Nice : Plus long, plus cher, moins utile
« Nice devrait à l’automne inaugurer le tramway le plus cher de France à l’issue du chantier le plus mal géré du monde ». La formule, lapidaire, est signée Rudy Salles, député réélu sous l’étiquette « Nouveau centre ». En dehors des derniers fidèles du maire Jacques Peyrat, toujours estampillé UMP, les critiques pleuvent sur la gestion calamiteuse et frauduleuse, qui a présidé à la conduite de ce dossier. « On a commencé par une ligne ridicule, moins de 9 kilomètres, pour un maximum de souffrance », résume avec férocité Mari-Luz Hernandez-Nicaire, conseillère municipale des Verts. Après de multiples reports – le plan de déplacement urbain publié en 2001 annonçait une mise en service du tramway en 2003 -, l’inauguration est désormais annoncée fin octobre pour un coût final de 400 millions d’euros. « On reçoit régulièrement de nouvelles rames et la marche à blanc aura lieu à la rentrée », assure Louis Nègre, maire UMP de Cagnes-sur-Mer, vice-président de la Communauté d’agglomération Nice Côte d’Azur (Canca) délégué à l’aménagement et aux déplacements.

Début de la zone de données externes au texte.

Lemma zslGetRank_repr m z es e : zsl_repr m z es -> elem_ok e ->
  (exists x, x ∈ es /\ ekey x = ekey e) \/ (forall x, x ∈ es -> obj_val x.2 <> obj_val e.2) ->
  zslGetRank m z e.1 e.2 = Some (zrank e.2 es).
Proof.
  intros (l & (Hr & _) & El & [Hs Hnd]) He Hcase. rewrite <- El in Hs, Hnd, Hcase |- *. clear El es.
  destruct (sorted_cut (key_le e) l (key_le_down e) Hs) as (pre & post & -> & Hpre & Hpost).
  pose proof (tests_cond _ _ _ _ _ _ (before_le_tests m z _ e Hr Hs He) Hpre Hpost) as Hc.
  assert (Hok : Forall (fun x => robj_ok (t_obj x)) pre).
  { destruct Hs as [Hok _]. rewrite fmap_app in Hok. apply Forall_app in Hok as [Hok _]. rewrite (Forall_fmap t_elem) in Hok.
    eapply Forall_impl; [|exact Hok]. intros t [_ ?]. done. }
  pose proof (r_level _ _ _ Hr) as Hlv. unfold zslGetRank.
  destruct (zslGetRank_loop_spec _ m z pre post e.2 (zlevel z) [] (hdr z) pre Hr Hc Hok (proj2 He) eq_refl)
    as (r & E & Hres); [done|]. rewrite msize_nil in E. cbn [hdr t_ptr] in E. rewrite E. f_equal.
  destruct Hres as [[-> Hlast]|(u & v & w & -> & Hv & ->)].
  - symmetry. apply zrank_absent. destruct Hcase as [(x & Hx & Hk)|Hne]; [|done].
    exfalso. apply list_elem_of_fmap in Hx as (t & -> & Hin).
    apply list_elem_of_split in Hin as (a & b & Et).
    assert (Hpre_last : exists u, pre = u ++ [t]).
    { destruct (app_split _ _ _ _ _ Et) as [(c & Ec & ->)|(d & -> & Ed)].
      - exists a. destruct c as [|y c]; [done|exfalso].
        rewrite Ec in Hpre. apply Forall_app in Hpre as [_ Hpre]. apply list.Forall_cons_1 in Hpre as [_ Hpre].
        apply list.Forall_cons_1 in Hpre as [Hy _]. rewrite Ec in Hs.
        rewrite <- !app_assoc, fmap_app, sorted_app in Hs. destruct Hs as (_ & Hs & _). cbn in Hs.
        rewrite sorted_cons in Hs. destruct Hs as (_ & _ & Hlt). specialize (Hlt (t_elem y)).
        unfold key_le in Hy. rewrite lex_opp, <- Hk in Hy. rewrite Hlt in Hy; [done|set_solver].
      - exfalso. rewrite Ed in Hpost. apply Forall_app in Hpost as [_ Hpost].
        apply list.Forall_cons_1 in Hpost as [Hf _]. unfold key_le in Hf. by rewrite Hk, lex_refl in Hf. }
    destruct Hpre_last as [u Eu]. apply (Hlast ltac:(lia) u t Eu).
    apply ekey_inj in Hk as [_ Hk]; [done| |done]. eapply (sorted_ok _ a t b Hs Et).
  - rewrite fmap_app, fmap_app, fmap_cons, <- app_assoc. cbn [app].
    rewrite (zrank_found e.2 _ (t_elem v)); [unfold msize; by rewrite length_fmap| |done].
    by rewrite !fmap_app, fmap_cons, <- app_assoc in Hnd.
Qed.
(* ===== verification/SdsArgs.v ===== *)
(** Quoting and parsing of argument lines ([sdscatrepr], [sdssplitargs] of
    [sds.c]). *)

From S2P Require Import Prelude.
From S2P Require Import Util.
From S2P Require Import Robj.
From S2P Require Import Sds.
From S2P Require Import SdsRep.

(** Character classes of the C locale. *)
Definition isprint (c : Z) : bool := (32 <=? c) && (c <=? 126).
Definition isspace (c : Z) : bool := (c =? 32) || ((9 <=? c) && (c <=? 13)).

(** * sdscatrepr *)

(** The digits of [%02x]. *)
Definition hex_char (d : Z) : Z := if d <? 10 then 48 + d else 87 + d.

Section Args.
Context `{Host}.

(** One character of the string; the formats print a backslash and the
    character, the character, or a backslash, [x] and two digits. *)
Definition repr_char (s : sdshdr) (c : Z) : option sdshdr :=
  if (c =? 92) || (c =? 34) then sdscatprintf s [92; c]
  else if c =? 10 then sdscatlen s [92; 110] 2
  else if c =? 13 then sdscatlen s [92; 114] 2
  else if c =? 9 then sdscatlen s [92; 116] 2
  else if c =? 7 then sdscatlen s [92; 97] 2
  else if c =? 8 then sdscatlen s [92; 98] 2
  else if isprint c then sdscatprintf s [c]
  else sdscatprintf s [92; 120; hex_char (c / 16); hex_char (c mod 16)].

Fixpoint repr_loop (n : nat) (s : sdshdr) (m : bytes) (p : Z) : option sdshdr :=
  match n with
  | O => Some s
  | S n => c <- load8 m p;; s <- repr_char s c;; repr_loop n s m (p + 1)
  end.

Definition sdscatrepr (s : sdshdr) (p : bytes) (l : Z) : option sdshdr :=
  s <- sdscatlen s [34] 1;;
  s <- repr_loop (Z.to_nat l) s p 0;;
  sdscatlen s [34] 1.

(** * sdssplitargs *)

Definition is_hex_digit (c : Z) : bool :=
  ((48 <=? c) && (c <=? 57)) || ((97 <=? c) && (c <=? 102)) || ((65 <=? c) && (c <=? 70)).

Definition hex_digit_to_int (c : Z) : Z :=
  if (48 <=? c) && (c <=? 57) then c - 48
  else if (97 <=? c) && (c <=? 102) then c - 87
  else if (65 <=? c) && (c <=? 70) then c - 55
  else 0.

(** Skipping blanks. *)
Fixpoint skip_blanks (fuel : nat) (line : bytes) (p : Z) : option Z :=
  match fuel with
  | O => None
  | S fuel =>
    c <- load8 line p;;
    if negb (c =? 0) && isspace c then skip_blanks fuel line (p + 1) else Some p
  end.

(** [p] starts a backslash, an [x] and two hexadecimal digits. *)
Definition hex_escape (line : bytes) (p : Z) : option bool :=
  c <- load8 line p;; if negb (c =? 92) then Some false else
  c <- load8 line (p + 1);; if negb (c =? 120) then Some false else
  c <- load8 line (p + 2);; if negb (is_hex_digit c) then Some false else
  c <- load8 line (p + 3);; Some (is_hex_digit c).
(* ===== verification/Glob.v ===== *)
(** Glob patterns: [stringmatchlen] of [util.c], against the meaning of a
    parsed pattern. *)

From S2P Require Import Prelude.
From S2P Require Import Util.
From S2P Require Import Sds.
From S2P Require Import SdsRep.

(** * The matcher

    [P] and [T] are the blocks of the pattern and of the string, [p] and [q]
    positions in them, [plen] and [qlen] the remaining lengths ([int]s). *)

(** Comparison of two characters, as [tolower] of both without case. *)
Definition same_char (nocase : bool) (a b : Z) : bool :=
  if nocase then tolower a =? tolower b else a =? b.

(** Whether [c] is in the range of two characters, in either order; the
    characters are converted to [int]s. *)
Definition char_in_range (nocase : bool) (a b c : Z) : bool :=
  let start := sint 8 a in
  let stop := sint 8 b in
  let c := sint 8 c in
  let '(start, stop) := if stop <? start then (stop, start) else (start, stop) in
  let '(start, stop, c) := if nocase then (tolower start, tolower stop, tolower c) else (start, stop, c) in
  (start <=? c) && (c <=? stop).

(** [while(1) { ... }] of a bracket expression: the position, the remaining
    length and [match] after the loop. *)
Fixpoint class_loop (fuel : nat) (P T : bytes) (nocase : bool) (p plen q : Z) (mt : bool)
    : option (Z * Z * bool) :=
  match fuel with
  | O => None
  | S fuel =>
    c <- load8 P p;;
    if c =? 92 then
      let p := p + 1 in
      let plen := plen - 1 in
      c <- load8 P p;;
      d <- load8 T q;;
      class_loop fuel P T nocase (p + 1) (plen - 1) q (mt || (c =? d))
    else if c =? 93 then Some (p, plen, mt)
    else if plen =? 0 then Some (p - 1, plen + 1, mt)
    else
      n <- load8 P (p + 1);;
      if (n =? 45) && (3 <=? plen) then
        e <- load8 P (p + 2);;
        d <- load8 T q;;
        class_loop fuel P T nocase (p + 2 + 1) (plen - 2 - 1) q (mt || char_in_range nocase c e d)
      else
        d <- load8 T q;;
        class_loop fuel P T nocase (p + 1) (plen - 1) q (mt || same_char nocase c d)
  end.

(** [while (pattern[1] == '*') { pattern++; patternLen--; }] *)
Fixpoint skip_stars (fuel : nat) (P : bytes) (p plen : Z) : option (Z * Z) :=
  match fuel with
  | O => None
  | S fuel => c <- load8 P (p + 1);; if c =? 42 then skip_stars fuel P (p + 1) (plen - 1) else Some (p, plen)
  end.

(** [while( *pattern == '*') { pattern++; patternLen--; }] at the end of the
    string. *)
Fixpoint trailing_stars (fuel : nat) (P : bytes) (p plen : Z) : option (Z * Z) :=
  match fuel with
  | O => None
  | S fuel => c <- load8 P p;; if c =? 42 then trailing_stars fuel P (p + 1) (plen - 1) else Some (p, plen)
  end.
Lemma listRotate_spec F m l a t v : list_rep F m l (a ++ [(t, v)]) -> Z.of_nat (length a) + 1 < 2 ^ 64 ->
  yields F m l (freed m) ((t, v) :: a) (listRotate m l).
Proof.
  intros Hr Hb. unfold listRotate, listLength. rewrite (rep_len _ _ _ _ Hr), length_app. cbn [length].
  destruct a as [|[hd w] a0]; [by exists m, l|]. set (a := (hd, w) :: a0) in *. assert (1 <= length a)%nat by (cbn; lia). bdecide.
  rewrite (rep_tail _ _ _ _ Hr), final_app. cbn [final obind]. rewrite (dl_lookup _ _ _ _ _ _ _ Hr). cbn [obind prev setTail tail].
  destruct (final None a) as [t'|] eqn:Et; [|by apply final_None in Et]. cbn [obind setTail head].
  pose proof (rep_nodup _ _ _ _ Hr) as [Hd Ht]%nodup_middle. rewrite app_nil_r in Hd, Ht.
  pose proof (rep_chain _ _ _ _ Hr) as [Ha [Hx _]]%dl_chain_app.
  assert (Hin : forall y, y ∈ a.*1 -> is_Some (nodes m !! y)) by (intros y Hy; by eapply chain_lookup).
  assert (Ht' : t' ∈ a.*1) by (by apply final_elem in Et as [?|?]).
  rewrite setNext_spec by (by apply Hin). cbn [obind]. rewrite (rep_head _ _ _ _ Hr), first_app. cbn [first a obind].
  rewrite setPrev_spec by (cbn; apply lookup_alter_is_Some, Hin; by left). cbn [obind].
  rewrite setPrev_spec by (cbn; rewrite !lookup_alter_is_Some; by eexists). cbn [obind].
  rewrite setNext_spec by (cbn; rewrite !lookup_alter_is_Some; by eexists). cbn [obind].
  do 2 eexists. split; [done|]. split; [|done].
  assert (Htx : forall y, y ∈ a.*1 -> y <> t) by (by intros y Hy ->).
  split; cbn [set_nodes nodes setHead setTail head tail len].
  - by apply list.NoDup_cons.
  - split.
    + rewrite !lookup_alter_eq, !lookup_alter_ne; [by rewrite Hx| |]; [by apply Htx|apply Htx; by left].
    + do 2 (apply chain_alter_out; [done|]).
      apply (chain_link_prev _ None (Some t) a None Hd). pose proof (chain_link_next _ _ _ _ None Hd Ha) as Hc.
      by rewrite Et in Hc.
  - done.
  - rewrite <- Et. done.
  - rewrite (rep_len _ _ _ _ Hr), length_app. cbn. lia.
  - intros y Hy. rewrite fmap_cons, elem_of_cons in Hy. rewrite !lookup_alter_ne by (intros <-; apply Hy; first [by left|right; done|right; by left]).
    apply (rep_frame _ _ _ _ Hr). rewrite fmap_app, elem_of_app. cbn [fmap list_fmap fst]. rewrite list_elem_of_singleton. naive_solver.
  - intros y Hy. apply (rep_own _ _ _ _ Hr). rewrite fmap_app, elem_of_app. rewrite fmap_cons, elem_of_cons in Hy.
    destruct Hy as [->|Hy]; [right; by left|by left].
Qed.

Difficile de résumer l’épopée du tram niçois sans réécrire l’Iliade et l’Odyssée. Il y a d’abord, le choix d’un tracé très contesté. « Il fallait faire Est/Ouest et non pas Nord/Sud », regrette Rudy Salles. La majorité des déplacements se fait, en effet, pour entrer ou sortir de Nice, selon un axe est-ouest longeant le littoral. « Pour arrêter l’arrivée des voitures en centre ville, il aurait donc été nécessaire d’adopter ce parcours, explique la conseillère des Verts. Et de prévoir des parkings-relais aux extrémités de la ligne. Actuellement, ils sont soit minuscules, soit inexistants. Le tracé adopté se superpose à la ligne de bus la plus rentable de la ville. Le succès financier est assuré mais pas l’objectif de désengorgement routier… ». Analyses que conteste bien entendu Louis Nègre : « de tous les tramways modernes réalisés en France, la ligne 1 sera celle qui dessert la plus grande intensité urbaine ».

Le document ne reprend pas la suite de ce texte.